PROBLEM DETAILS
From the entries that follow, copy exactly the lines beginning at the line holding "(* ===== verification/Channel.v ===== *)" and continuing through the line holding "A channel is".

+++ MATERIALS PROVIDED +++

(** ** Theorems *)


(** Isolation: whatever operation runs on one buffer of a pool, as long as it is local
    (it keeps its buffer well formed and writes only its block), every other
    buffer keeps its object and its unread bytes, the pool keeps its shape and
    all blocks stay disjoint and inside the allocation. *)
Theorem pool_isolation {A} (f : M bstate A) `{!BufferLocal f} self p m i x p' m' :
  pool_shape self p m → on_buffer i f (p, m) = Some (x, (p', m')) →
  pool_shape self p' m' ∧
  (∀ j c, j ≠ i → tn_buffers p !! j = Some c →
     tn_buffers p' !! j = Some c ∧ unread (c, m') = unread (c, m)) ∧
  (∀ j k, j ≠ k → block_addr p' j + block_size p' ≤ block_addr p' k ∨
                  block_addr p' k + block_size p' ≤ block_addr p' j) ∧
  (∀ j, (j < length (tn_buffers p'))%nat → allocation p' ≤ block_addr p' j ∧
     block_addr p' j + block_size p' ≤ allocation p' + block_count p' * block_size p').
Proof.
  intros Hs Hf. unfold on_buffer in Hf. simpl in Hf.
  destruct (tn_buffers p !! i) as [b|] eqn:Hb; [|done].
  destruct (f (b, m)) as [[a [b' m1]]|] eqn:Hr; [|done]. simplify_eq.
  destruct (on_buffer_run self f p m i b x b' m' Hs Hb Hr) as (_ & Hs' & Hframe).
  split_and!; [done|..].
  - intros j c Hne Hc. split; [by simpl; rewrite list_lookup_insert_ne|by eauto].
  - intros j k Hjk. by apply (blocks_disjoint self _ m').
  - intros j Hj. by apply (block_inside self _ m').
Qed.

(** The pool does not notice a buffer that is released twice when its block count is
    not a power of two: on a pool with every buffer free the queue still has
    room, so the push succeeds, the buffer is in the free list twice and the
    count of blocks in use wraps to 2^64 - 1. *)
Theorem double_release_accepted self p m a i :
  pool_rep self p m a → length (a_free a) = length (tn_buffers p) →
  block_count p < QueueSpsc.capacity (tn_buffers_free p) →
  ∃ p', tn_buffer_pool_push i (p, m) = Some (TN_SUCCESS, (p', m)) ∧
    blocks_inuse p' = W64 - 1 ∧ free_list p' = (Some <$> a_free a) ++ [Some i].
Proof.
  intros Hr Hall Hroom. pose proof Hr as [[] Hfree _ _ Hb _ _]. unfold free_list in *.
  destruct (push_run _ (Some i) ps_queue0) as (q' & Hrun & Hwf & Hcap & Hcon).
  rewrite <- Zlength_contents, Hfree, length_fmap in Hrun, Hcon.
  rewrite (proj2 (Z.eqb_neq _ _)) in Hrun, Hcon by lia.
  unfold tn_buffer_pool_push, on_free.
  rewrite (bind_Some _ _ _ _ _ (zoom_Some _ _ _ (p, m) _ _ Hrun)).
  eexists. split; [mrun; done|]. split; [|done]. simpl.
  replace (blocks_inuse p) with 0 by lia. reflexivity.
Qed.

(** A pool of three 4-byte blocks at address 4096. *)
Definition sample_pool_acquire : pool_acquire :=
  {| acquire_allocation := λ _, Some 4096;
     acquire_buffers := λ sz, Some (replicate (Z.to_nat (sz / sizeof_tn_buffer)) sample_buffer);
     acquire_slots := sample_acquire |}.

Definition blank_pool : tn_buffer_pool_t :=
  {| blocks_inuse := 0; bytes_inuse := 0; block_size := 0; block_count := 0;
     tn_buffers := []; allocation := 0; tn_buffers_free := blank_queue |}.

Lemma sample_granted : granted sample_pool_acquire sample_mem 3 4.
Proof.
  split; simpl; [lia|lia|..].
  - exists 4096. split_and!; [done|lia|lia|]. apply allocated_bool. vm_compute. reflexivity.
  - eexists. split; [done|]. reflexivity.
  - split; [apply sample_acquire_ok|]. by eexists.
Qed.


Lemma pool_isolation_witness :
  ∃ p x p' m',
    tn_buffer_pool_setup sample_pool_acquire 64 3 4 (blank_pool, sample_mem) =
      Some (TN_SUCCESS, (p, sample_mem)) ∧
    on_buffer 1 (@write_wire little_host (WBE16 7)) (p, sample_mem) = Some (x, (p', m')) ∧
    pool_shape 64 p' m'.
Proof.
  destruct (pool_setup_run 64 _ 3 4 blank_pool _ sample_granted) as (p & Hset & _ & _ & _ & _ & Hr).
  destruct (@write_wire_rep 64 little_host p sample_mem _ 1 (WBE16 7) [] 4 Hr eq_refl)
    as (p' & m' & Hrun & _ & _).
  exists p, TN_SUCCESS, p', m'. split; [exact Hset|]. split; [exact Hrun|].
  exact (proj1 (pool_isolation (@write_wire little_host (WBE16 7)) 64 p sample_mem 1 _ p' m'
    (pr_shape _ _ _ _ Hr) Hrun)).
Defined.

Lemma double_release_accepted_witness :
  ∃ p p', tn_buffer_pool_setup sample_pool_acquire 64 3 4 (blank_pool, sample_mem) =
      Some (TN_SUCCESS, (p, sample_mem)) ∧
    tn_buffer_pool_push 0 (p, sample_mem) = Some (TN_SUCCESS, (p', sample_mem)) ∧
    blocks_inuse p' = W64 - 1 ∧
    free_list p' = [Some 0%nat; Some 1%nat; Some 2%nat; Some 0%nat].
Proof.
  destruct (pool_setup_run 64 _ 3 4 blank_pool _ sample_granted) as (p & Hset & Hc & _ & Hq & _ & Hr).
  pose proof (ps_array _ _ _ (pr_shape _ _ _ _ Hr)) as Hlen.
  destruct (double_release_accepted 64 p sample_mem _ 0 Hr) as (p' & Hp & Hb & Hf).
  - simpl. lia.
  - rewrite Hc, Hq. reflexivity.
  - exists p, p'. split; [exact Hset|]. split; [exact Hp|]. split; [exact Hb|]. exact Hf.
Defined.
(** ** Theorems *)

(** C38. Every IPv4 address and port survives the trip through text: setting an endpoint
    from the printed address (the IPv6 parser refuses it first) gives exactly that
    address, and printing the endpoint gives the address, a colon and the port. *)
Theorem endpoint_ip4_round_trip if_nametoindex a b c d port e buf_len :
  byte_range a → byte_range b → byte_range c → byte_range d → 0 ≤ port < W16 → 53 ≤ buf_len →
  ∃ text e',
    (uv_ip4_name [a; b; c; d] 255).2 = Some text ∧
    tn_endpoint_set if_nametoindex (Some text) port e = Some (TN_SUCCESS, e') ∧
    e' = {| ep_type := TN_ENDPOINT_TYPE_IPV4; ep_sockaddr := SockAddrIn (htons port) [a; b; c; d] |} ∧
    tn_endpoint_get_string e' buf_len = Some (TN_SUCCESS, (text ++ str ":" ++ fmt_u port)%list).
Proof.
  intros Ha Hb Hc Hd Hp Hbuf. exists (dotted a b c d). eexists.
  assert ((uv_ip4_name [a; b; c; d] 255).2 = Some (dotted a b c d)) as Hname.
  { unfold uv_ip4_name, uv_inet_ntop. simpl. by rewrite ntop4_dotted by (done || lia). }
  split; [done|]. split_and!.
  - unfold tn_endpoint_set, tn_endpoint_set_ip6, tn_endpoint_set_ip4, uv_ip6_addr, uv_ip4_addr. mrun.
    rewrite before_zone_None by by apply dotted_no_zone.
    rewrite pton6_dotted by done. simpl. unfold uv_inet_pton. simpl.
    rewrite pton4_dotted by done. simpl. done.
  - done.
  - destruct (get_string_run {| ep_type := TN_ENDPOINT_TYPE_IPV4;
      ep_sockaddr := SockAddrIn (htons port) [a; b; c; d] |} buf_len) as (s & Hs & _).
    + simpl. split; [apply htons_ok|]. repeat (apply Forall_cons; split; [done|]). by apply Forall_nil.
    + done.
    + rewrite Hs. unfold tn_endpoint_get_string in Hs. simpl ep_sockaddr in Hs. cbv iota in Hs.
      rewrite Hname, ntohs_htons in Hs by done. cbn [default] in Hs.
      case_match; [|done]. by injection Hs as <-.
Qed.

+++
+++ MATERIALS PROVIDED +++

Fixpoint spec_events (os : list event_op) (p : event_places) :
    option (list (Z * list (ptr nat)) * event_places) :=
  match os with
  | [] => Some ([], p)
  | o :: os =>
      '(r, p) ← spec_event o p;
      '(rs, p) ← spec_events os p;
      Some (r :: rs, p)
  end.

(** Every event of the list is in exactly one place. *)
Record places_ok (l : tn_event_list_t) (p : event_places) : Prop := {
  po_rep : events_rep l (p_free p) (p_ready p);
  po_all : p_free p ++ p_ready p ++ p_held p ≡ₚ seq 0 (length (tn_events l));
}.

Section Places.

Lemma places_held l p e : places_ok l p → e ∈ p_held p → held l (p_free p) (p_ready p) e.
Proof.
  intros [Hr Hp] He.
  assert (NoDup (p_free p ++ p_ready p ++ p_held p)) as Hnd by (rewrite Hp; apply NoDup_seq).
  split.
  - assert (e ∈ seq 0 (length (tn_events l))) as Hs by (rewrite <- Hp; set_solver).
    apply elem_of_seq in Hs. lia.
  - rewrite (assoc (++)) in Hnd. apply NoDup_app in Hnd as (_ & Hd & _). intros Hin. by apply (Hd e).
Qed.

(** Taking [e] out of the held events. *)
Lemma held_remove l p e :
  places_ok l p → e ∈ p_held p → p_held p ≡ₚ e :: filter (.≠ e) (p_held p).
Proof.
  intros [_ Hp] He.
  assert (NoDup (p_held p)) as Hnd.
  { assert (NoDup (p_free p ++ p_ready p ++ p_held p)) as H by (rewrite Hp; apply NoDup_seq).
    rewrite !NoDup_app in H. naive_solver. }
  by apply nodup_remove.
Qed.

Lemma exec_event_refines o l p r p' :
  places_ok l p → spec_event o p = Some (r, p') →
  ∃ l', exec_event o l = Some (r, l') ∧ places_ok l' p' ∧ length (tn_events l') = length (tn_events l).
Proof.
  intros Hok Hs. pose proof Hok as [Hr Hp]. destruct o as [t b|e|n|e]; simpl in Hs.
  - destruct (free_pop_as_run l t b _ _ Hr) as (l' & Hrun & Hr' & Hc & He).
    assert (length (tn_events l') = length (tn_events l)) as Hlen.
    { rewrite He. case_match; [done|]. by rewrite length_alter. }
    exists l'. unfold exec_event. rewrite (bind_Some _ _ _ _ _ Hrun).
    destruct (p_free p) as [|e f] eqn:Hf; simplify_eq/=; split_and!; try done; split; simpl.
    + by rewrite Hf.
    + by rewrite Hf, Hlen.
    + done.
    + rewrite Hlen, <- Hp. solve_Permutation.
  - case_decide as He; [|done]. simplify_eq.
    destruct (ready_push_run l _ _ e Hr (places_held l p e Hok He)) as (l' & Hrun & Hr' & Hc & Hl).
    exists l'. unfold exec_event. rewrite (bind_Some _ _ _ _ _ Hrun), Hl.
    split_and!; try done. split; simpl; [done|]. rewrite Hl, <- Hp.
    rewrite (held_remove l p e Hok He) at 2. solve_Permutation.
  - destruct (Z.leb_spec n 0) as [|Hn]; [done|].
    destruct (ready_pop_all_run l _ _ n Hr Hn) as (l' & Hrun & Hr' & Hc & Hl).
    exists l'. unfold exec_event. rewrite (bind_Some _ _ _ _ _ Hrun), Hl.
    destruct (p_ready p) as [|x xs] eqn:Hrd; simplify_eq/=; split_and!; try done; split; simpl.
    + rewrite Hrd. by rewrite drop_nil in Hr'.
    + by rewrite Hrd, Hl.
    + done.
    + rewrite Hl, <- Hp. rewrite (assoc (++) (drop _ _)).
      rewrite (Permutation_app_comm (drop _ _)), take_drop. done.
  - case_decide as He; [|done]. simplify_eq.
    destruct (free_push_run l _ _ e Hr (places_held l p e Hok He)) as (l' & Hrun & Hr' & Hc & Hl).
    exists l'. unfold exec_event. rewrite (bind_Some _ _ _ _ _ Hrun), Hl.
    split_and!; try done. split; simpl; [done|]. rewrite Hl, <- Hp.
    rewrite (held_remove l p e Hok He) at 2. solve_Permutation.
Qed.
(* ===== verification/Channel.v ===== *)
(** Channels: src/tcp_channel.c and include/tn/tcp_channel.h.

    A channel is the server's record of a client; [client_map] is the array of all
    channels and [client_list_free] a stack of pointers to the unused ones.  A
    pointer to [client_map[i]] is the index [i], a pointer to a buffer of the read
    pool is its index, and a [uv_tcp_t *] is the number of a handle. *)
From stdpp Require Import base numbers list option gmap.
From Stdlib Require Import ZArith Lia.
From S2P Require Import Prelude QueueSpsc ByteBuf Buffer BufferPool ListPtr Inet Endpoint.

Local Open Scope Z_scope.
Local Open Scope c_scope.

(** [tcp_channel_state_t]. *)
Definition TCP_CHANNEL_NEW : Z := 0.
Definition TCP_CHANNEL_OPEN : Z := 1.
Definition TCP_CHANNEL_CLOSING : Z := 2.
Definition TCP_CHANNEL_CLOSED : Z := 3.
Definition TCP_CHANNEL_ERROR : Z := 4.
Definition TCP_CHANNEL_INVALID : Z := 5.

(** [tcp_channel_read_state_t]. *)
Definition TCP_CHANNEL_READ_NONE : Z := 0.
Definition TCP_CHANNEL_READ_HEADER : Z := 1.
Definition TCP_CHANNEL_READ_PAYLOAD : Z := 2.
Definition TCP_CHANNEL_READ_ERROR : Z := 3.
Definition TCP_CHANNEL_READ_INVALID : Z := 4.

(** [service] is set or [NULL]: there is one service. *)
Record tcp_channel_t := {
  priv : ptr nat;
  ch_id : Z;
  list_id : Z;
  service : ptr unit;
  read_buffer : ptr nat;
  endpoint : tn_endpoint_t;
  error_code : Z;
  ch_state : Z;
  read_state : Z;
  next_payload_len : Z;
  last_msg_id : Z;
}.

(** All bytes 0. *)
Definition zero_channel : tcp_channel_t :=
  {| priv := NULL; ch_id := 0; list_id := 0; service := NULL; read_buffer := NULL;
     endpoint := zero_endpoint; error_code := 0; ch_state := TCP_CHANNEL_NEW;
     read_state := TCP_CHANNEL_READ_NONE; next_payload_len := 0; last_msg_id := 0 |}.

+++

OUTPUT OF THE EXERCISE
(* ===== verification/Channel.v ===== *)
(** Channels: src/tcp_channel.c and include/tn/tcp_channel.h.

    A channel is the server's record of a client; [client_map] is the array of all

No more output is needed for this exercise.